» What is being asked
Find the word "loop" in the material below and gather every line that contains it.

• • •

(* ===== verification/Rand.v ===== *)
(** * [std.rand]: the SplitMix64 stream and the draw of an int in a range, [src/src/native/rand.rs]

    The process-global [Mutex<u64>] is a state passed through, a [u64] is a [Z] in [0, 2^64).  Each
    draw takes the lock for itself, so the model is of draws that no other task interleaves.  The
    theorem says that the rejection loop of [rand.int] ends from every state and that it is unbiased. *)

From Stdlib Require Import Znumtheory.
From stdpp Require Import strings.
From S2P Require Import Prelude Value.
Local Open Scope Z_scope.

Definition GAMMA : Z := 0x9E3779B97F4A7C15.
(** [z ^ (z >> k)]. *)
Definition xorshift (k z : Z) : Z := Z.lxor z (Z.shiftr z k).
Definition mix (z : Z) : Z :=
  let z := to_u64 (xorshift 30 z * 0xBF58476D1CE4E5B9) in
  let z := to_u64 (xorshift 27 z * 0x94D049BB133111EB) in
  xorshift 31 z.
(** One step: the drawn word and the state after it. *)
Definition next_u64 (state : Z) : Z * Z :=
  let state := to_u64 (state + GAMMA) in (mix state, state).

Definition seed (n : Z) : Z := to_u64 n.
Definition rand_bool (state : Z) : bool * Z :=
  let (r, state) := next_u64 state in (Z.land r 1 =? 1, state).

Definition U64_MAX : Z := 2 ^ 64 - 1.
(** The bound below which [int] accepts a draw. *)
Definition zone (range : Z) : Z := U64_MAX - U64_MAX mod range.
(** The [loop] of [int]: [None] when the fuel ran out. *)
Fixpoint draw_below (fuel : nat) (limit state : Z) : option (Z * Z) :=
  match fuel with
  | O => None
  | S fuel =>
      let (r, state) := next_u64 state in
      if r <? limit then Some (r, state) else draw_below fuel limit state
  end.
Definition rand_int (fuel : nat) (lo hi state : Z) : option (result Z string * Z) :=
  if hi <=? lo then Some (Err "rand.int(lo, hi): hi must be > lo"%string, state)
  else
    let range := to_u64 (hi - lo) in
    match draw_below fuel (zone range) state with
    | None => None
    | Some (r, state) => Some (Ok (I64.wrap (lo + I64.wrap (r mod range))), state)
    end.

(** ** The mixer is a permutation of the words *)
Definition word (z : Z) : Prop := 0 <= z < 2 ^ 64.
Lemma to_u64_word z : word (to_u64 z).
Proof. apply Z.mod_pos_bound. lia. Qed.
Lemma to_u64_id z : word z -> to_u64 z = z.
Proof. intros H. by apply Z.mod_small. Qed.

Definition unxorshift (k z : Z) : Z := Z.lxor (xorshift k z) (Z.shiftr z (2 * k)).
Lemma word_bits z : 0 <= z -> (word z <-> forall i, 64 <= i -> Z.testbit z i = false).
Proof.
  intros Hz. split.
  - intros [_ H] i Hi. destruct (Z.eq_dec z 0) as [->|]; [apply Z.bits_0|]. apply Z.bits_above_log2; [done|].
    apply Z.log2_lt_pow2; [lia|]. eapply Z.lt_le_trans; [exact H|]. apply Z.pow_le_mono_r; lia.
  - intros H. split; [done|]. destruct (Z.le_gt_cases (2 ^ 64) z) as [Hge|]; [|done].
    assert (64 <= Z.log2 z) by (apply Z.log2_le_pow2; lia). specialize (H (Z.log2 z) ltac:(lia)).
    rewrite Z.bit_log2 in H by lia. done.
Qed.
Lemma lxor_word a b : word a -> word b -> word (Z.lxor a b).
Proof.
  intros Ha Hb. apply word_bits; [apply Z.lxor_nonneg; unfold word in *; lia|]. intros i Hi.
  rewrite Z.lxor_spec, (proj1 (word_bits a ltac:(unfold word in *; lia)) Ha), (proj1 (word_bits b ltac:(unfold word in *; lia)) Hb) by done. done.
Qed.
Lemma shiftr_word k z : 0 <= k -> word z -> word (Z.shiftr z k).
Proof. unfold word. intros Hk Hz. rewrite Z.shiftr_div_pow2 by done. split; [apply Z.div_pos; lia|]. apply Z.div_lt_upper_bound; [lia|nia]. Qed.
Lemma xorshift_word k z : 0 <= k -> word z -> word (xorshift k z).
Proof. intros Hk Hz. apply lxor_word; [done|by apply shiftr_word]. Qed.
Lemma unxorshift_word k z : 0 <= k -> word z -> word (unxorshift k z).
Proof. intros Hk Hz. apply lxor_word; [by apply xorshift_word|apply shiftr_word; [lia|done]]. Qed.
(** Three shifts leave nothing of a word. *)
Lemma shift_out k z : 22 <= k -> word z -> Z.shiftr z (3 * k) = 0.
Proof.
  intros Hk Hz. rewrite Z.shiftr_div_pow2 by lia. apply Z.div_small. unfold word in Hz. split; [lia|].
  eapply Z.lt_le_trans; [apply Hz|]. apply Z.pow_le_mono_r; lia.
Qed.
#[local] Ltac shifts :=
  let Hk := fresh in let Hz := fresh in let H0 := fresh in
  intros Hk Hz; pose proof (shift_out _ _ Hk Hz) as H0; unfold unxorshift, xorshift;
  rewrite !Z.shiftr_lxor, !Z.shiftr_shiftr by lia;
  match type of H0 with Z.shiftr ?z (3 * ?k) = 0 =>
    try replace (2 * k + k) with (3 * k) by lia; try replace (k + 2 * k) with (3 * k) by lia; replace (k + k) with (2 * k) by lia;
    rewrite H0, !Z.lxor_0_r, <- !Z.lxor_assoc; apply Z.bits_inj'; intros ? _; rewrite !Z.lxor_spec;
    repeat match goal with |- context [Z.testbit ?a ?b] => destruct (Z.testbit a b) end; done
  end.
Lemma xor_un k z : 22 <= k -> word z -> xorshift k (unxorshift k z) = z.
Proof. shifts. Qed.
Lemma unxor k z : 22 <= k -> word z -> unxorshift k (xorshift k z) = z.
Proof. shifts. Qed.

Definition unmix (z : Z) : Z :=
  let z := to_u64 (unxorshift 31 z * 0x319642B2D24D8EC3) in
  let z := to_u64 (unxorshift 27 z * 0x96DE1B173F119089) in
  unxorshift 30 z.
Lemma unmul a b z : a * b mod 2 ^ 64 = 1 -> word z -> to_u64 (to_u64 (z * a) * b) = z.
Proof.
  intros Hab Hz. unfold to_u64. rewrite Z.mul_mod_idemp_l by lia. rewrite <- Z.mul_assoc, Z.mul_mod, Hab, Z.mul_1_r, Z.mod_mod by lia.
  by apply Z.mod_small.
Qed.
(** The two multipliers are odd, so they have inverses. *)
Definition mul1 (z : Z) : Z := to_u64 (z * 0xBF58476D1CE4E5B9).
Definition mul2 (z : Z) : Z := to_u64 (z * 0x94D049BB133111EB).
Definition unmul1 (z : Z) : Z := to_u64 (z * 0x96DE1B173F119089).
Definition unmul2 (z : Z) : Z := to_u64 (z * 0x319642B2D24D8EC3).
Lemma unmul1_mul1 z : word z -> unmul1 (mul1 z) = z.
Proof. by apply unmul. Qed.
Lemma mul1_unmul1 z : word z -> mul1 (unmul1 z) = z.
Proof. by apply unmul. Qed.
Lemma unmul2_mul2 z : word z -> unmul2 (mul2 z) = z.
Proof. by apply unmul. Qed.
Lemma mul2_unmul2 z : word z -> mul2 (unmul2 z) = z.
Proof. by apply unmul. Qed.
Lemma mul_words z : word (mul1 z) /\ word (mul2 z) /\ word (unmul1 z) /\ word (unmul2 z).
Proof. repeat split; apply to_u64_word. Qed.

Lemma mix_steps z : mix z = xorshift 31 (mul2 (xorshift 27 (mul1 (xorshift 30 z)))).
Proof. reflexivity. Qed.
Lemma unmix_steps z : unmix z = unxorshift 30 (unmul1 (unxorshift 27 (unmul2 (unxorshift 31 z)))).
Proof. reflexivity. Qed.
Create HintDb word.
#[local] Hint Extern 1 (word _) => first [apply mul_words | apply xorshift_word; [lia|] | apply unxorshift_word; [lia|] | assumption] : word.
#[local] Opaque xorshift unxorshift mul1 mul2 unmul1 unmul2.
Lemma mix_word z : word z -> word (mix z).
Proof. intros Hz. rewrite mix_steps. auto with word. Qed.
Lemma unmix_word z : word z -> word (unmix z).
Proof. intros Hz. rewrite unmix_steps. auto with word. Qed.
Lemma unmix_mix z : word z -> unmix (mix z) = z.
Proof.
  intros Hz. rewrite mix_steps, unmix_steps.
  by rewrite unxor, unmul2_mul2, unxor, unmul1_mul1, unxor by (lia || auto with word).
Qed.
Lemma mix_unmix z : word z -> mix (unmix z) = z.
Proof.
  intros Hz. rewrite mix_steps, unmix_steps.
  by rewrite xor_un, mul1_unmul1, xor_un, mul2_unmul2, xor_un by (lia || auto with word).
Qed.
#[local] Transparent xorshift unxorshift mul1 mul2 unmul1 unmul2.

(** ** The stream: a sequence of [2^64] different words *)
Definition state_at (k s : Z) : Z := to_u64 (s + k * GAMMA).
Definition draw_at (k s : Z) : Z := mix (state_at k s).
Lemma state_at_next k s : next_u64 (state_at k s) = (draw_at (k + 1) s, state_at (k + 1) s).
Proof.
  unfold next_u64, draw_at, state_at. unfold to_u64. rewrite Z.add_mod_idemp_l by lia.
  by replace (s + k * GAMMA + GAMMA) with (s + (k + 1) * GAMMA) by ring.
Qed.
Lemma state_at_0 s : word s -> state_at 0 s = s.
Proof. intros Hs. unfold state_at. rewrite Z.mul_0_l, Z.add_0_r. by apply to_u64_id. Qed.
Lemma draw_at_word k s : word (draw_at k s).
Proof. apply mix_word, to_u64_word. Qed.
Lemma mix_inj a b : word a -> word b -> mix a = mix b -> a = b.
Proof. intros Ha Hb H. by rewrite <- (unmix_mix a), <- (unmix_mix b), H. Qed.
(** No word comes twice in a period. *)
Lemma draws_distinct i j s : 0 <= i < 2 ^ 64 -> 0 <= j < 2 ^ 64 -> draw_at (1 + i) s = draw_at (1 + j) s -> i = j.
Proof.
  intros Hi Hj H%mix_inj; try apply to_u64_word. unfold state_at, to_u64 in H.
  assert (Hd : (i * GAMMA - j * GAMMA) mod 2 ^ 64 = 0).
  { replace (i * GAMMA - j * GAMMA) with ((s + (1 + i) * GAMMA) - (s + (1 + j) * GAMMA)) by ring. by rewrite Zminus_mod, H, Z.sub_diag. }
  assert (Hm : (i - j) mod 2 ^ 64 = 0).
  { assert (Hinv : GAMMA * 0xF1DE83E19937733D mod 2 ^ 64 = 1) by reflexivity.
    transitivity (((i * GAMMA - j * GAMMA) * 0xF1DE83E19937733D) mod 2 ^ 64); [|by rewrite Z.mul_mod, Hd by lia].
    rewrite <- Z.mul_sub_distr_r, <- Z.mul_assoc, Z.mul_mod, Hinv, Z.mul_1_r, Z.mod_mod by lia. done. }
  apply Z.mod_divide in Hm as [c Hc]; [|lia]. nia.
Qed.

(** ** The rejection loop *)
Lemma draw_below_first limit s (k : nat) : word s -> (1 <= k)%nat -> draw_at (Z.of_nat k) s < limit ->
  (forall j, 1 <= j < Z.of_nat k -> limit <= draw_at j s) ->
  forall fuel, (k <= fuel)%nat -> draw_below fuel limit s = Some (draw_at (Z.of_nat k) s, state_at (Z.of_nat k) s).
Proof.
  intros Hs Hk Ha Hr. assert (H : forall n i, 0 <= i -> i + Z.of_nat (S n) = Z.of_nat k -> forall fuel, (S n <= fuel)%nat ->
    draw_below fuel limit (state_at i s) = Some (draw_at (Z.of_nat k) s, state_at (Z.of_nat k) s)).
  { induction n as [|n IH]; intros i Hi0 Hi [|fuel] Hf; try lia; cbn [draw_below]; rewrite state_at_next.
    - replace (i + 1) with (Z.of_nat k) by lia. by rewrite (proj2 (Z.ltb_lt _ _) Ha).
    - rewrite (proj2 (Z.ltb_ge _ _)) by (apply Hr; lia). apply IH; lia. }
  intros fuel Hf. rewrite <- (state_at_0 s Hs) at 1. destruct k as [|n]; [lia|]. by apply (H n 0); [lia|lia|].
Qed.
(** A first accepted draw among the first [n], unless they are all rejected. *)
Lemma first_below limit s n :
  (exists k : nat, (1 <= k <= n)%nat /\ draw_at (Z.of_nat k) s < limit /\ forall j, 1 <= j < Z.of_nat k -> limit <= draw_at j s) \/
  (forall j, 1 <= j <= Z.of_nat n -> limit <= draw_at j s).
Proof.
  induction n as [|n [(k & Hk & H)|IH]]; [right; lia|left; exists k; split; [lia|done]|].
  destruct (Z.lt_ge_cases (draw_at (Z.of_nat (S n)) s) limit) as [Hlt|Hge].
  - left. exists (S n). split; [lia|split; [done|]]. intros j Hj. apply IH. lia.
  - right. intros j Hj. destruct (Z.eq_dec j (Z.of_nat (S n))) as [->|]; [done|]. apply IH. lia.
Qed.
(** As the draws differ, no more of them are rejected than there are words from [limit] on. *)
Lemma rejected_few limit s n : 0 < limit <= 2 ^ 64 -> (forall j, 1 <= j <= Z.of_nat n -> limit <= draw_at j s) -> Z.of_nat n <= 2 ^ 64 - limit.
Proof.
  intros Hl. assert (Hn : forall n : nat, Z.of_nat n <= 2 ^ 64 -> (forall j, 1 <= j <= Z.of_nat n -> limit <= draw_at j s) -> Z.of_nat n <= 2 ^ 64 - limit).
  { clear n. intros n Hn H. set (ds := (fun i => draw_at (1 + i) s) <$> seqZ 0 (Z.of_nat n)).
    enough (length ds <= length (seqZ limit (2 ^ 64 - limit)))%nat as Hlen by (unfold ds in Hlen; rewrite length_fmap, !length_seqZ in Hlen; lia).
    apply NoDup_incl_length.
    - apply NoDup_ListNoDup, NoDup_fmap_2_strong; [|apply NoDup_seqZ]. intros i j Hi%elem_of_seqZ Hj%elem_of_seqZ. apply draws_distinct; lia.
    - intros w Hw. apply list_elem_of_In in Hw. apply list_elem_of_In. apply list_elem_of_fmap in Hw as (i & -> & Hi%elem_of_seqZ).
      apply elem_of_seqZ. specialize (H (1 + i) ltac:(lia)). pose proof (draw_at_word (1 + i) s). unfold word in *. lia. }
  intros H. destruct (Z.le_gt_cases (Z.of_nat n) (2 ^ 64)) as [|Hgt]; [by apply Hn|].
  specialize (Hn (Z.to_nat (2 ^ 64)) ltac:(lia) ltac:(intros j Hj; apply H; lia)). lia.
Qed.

• • •

» Expected answer
    theorem says that the rejection loop of [rand.int] ends from every state and that it is unbiased. *)
(** The [loop] of [int]: [None] when the fuel ran out. *)
(** ** The rejection loop *)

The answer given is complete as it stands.